Ovviamente quando finì di raccontare scoppiò in un pianto liberatorio dovuto più che altro ai ricordi che quel nome, il suo nome gli riportava alla mente dilaniandoli il petto.

E io come sempre ero lì pronto a porgergli una spalla su cui piangere, a consolarlo, a ricordagli della persona meravigliosa che era e che non le serviva quella vipera per essere felice, che avrebbe ritrovato l'amore, che sarebbe tornato ad essere il ragazzo che era un tempo felice e spensierato, a essere il ragazzo che amava con tutto se stesso la danza e il canto, il ragazzo che lavorava duramente per realizzare i suoi sogni.

Perché io credevo in lui e sapevo che lui era più forte di quanto lui sapesse e sapevo che ce l'avrebbe fatta a superare i suoi demoni e io lo avrei aiutato.

Sia io che Youngjo abbiamo avuto un'infanzia felice e spensierata, eravamo due bambini felici che pensavano solamente a vivere la loro infanzia giocando e ridendo.

Ci siamo conosciuti da piccolissimi neanche tra i banchi di scuola, tra i giochi dell'asilo.

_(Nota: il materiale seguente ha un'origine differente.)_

(** * NLP_SlackBot: the two command handlers of [main.go]

    The bot registers two Slack commands.  Each handler drives one request
    through Wit.ai (NLU), [encoding/json], [gjson] and Wolfram Alpha and
    answers through [response.Reply].  The handlers are embedded as programs
    over the calls they make to those libraries; running a program against a
    [world] (one behaviour of every library) gives the chronological trace of
    calls and the way the handler ended. *)

From Stdlib Require Import ZArith Lia Ascii.
From stdpp Require Import base list strings.

(** ** Data of the collaborating libraries *)

(** A Go [error], kept as the text [%v] prints for it. *)
Definition error := string.

(** A Go call returning [(T, error)]: either the value or a non-nil error. *)
Inductive result (T : Type) : Type :=
| Ok (v : T)
| Err (err : error).
Arguments Ok {T} v.
Arguments Err {T} err.

(** [wolfram.Unit]. *)
Inductive Unit : Type := Imperial | Metric.

(** [url.Values]; the full handler passes [nil]. *)
Definition Values := list (string * list string).

(** The fields of [wolfram.SubPod], [wolfram.Pod] and [wolfram.QueryResult]
    that the handler reads.  [Success] is compared with a string in the
    source, so it is a string here. *)
Record SubPod : Type := { Plaintext : string }.
Record Pod : Type := { Title : string; SubPods : list SubPod }.
Record QueryResult : Type := { Success : string; Pods : list Pod }.

(** [gjson.Result], seen through the two methods the handlers call. *)
Record Result : Type := { Exists : bool; String_ : string }.

(** ** Programs over library calls *)

Section Programs.
(** [*witai.MessageResponse]: the handlers only pass it on. *)
Context {Msg : Type}.

(** The library calls of [main.go], indexed by the type of what they return.
    [log.Printf] is recorded with the line it formats. *)
Inductive call : Type -> Type :=
| Parse (Query : string) : call (result Msg)
| MarshalIndent (v : Msg) (prefix indent : string) : call (result (list Byte.byte))
| Get (json path : string) : call Result
| GetSpokentAnswerQuery (query : string) (units : Unit) (maxchars : Z) : call (result string)
| GetQueryResult (query : string) (params : Values) : call (result QueryResult)
| Printf (line : string) : call unit
| Reply (text : string) : call unit.

(** A handler body: it returns, panics (a Go run-time panic), or makes a call
    and goes on with the answer. *)
Inductive prog (A : Type) : Type :=
| Ret (a : A)
| Panic (reason : string)
| Call {X : Type} (c : call X) (k : X -> prog A).
#[global] Arguments Ret {A} a.
#[global] Arguments Panic {A} reason.
#[global] Arguments Call {A X} c k.

Fixpoint bind {A B : Type} (p : prog A) (f : A -> prog B) : prog B :=
  match p with
  | Ret a => f a
  | Panic reason => Panic reason
  | Call c k => Call c (fun x => bind (k x) f)
  end.

Definition do {X : Type} (c : call X) : prog X := Call c Ret.

(** One behaviour of every library for the duration of a request.  A handler
    makes each call at most once, so a function of the arguments covers every
    answer a collaborator can give. *)
Record world : Type := {
  witai_Parse : string -> result Msg;
  json_MarshalIndent : Msg -> string -> string -> result (list Byte.byte);
  gjson_Get : string -> string -> Result;
  wolfram_GetSpokentAnswerQuery : string -> Unit -> Z -> result string;
  wolfram_GetQueryResult : string -> Values -> result QueryResult
}.

Definition answer_to (W : world) {X : Type} (c : call X) : X :=
  match c in call T return T with
  | Parse q => witai_Parse W q
  | MarshalIndent v p i => json_MarshalIndent W v p i
  | Get j p => gjson_Get W j p
  | GetSpokentAnswerQuery q u n => wolfram_GetSpokentAnswerQuery W q u n
  | GetQueryResult q ps => wolfram_GetQueryResult W q ps
  | Printf _ => tt
  | Reply _ => tt
  end.

Inductive event : Type :=
| Ev {X : Type} (c : call X).

Inductive outcome (A : Type) : Type :=
| Returned (a : A)
| Panicked (reason : string).
#[global] Arguments Returned {A} a.
#[global] Arguments Panicked {A} reason.

(** The trace of calls in the order they are made, and how the body ended. *)
Fixpoint run {A : Type} (W : world) (p : prog A) : list event * outcome A :=
  match p with
  | Ret a => ([], Returned a)
  | Panic reason => ([], Panicked reason)
  | Call c k =>
      let (t, o) := run W (k (answer_to W c)) in (Ev c :: t, o)
  end.

Definition trace {A : Type} (W : world) (p : prog A) : list event := fst (run W p).
Definition ending {A : Type} (W : world) (p : prog A) : outcome A := snd (run W p).

(** *** Observations on a trace *)

Definition reply_of (e : event) : option string :=
  match e with
  | Ev c => match c with Reply text => Some text | _ => None end
  end.

Definition log_of (e : event) : option string :=
  match e with
  | Ev c => match c with Printf line => Some line | _ => None end
  end.

(** The query string of a call to Wolfram Alpha, in either mode. *)
Definition knowledge_query_of (e : event) : option string :=
  match e with
  | Ev c =>
      match c with
      | GetSpokentAnswerQuery q _ _ => Some q
      | GetQueryResult q _ => Some q
      | _ => None
      end
  end.

Definition is_knowledge_call (e : event) : bool :=
  match knowledge_query_of e with Some _ => true | None => false end.

Definition replies (t : list event) : list string := omap reply_of t.
Definition logs (t : list event) : list string := omap log_of t.
Definition knowledge_queries (t : list event) : list string := omap knowledge_query_of t.
Definition knowledge_calls (t : list event) : list event := filter is_knowledge_call t.

End Programs.

Arguments call Msg : clear implicits.
Arguments prog Msg A : clear implicits.
Arguments world Msg : clear implicits.
Arguments event Msg : clear implicits.

Declare Scope prog_scope.
Delimit Scope prog_scope with prog.
Notation "x <- p ;; q" := (bind p (fun x => q))
  (at level 100, p at next level, q at level 200, right associativity) : prog_scope.
Notation "p ;; q" := (bind p (fun _ => q))
  (at level 100, q at level 200, right associativity) : prog_scope.

(** ** The handlers *)

Section Handlers.
Context {Msg : Type}.
Local Open Scope prog_scope.

(** The line feed of the Go literal ["*%s*\n"]. *)
Definition LF : string := String (Ascii.ascii_of_nat 10) EmptyString.

(** The path both handlers give to [gjson.Get]. *)
Definition entity_path : string :=
  "entities.wit$wolfram_search_query:wolfram_search_query.0.value".

(** [string(data[:])] *)
Definition string_of_bytes (data : list Byte.byte) : string :=
  String.string_of_list_byte data.

(** [answer := query; if value.Exists() { answer = value.String() }] *)
Definition refine (query : string) (value : Result) : string :=
  let answer := query in
  if Exists value then String_ value else answer.

(** [s[i]] on a slice: Go panics when [i] is out of range. *)
Definition index {A : Type} (s : list A) (i : nat) : prog Msg A :=
  match s !! i with
  | Some x => Ret x
  | None => Panic "index out of range"
  end.

(** [data, _ := json.MarshalIndent(...)]: the error is dropped; with an error
    [encoding/json] returns nil data. *)
Definition drop_err (r : result (list Byte.byte)) : list Byte.byte :=
  match r with
  | Ok data => data
  | Err _ => []
  end.

(** Handler of ["query for bot - <message>"]; [query] is
    [request.Param("message")]. *)
Definition query_handler (query : string) : prog Msg unit :=
  r <- do (Parse query);;
  match r with
  | Err err =>
      do (Printf ("error calling Wit.ai: " +:+ err));;
      do (Reply "Sorry, I'm having trouble understanding right now.")
  | Ok msg =>
      r <- do (MarshalIndent msg "" "    ");;
      match r with
      | Err err =>
          do (Printf ("error marshalling wit.ai response: " +:+ err));;
          do (Reply "Sorry, I'm having trouble processing the response.")
      | Ok data =>
          let rough := string_of_bytes data in
          value <- do (Get rough entity_path);;
          let answer := refine query value in
          r <- do (GetSpokentAnswerQuery answer Metric 1000);;
          match r with
          | Err err =>
              do (Printf ("wolfram query failed: " +:+ err));;
              do (Reply "Sorry, I couldn't get an answer from Wolfram Alpha.")
          | Ok res => do (Reply res)
          end
      end
  end.

(** The end of the full handler, after its check of the report: the second
    pod's title and its first sub-pod's text, written to a
    [strings.Builder], then the reply. *)
Definition format_report (res : QueryResult) : prog Msg unit :=
  pod <- index (Pods res) 1;;
  let builder := "" in
  let builder := builder +:+ ("*" +:+ Title pod +:+ "*" +:+ LF) in
  subpod <- index (SubPods pod) 0;;
  let builder := builder +:+ ("```" +:+ Plaintext subpod +:+ "```") in
  do (Reply builder).

(** [res.Success == "false" || len(res.Pods) < 2] *)
Definition no_answer (res : QueryResult) : bool :=
  String.eqb (Success res) "false" || (length (Pods res) <? 2).

(** Handler of ["full query for bot - <message>"]. *)
Definition full_query_handler (query : string) : prog Msg unit :=
  do (Reply "Thinking...");;
  r <- do (Parse query);;
  match r with
  | Err err =>
      do (Printf ("error calling Wit.ai: " +:+ err));;
      do (Reply "Sorry, I'm having trouble understanding right now.")
  | Ok msg =>
      r <- do (MarshalIndent msg "" "    ");;
      let data := drop_err r in
      let rough := string_of_bytes data in
      value <- do (Get rough entity_path);;
      let answer := refine query value in
      r <- do (GetQueryResult answer []);;
      match r with
      | Err err =>
          do (Printf ("wolfram full query failed: " +:+ err));;
          do (Reply "Sorry, I couldn't get a full report from Wolfram Alpha.")
      | Ok res =>
          if no_answer res
          then do (Reply "Sorry, Wolfram Alpha couldn't find an answer for that.")
          else format_report res
      end
  end.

Eravamo nella stessa classe, io ero al primo anno mentre lui all'ultimo ma questi due anni di differenza non ci fecero paura, diventammo migliori amici e continuammo quest'amicizia anche fuori dall'asilo.

Un giorno, infatti, scoprimmo di essere vicini di casa e da quel giorno ogni momento era buono per vederci, giocare e passare il tempo insieme rafforzando ancora di più il nostro legame.

Di conseguenza, anche i nostri genitori divennero buoni amici e finimmo per passare veramente tanto tempo insieme, ogni festività era un pretesto per stare assieme e alla fine iniziammo a considerarci come fratelli.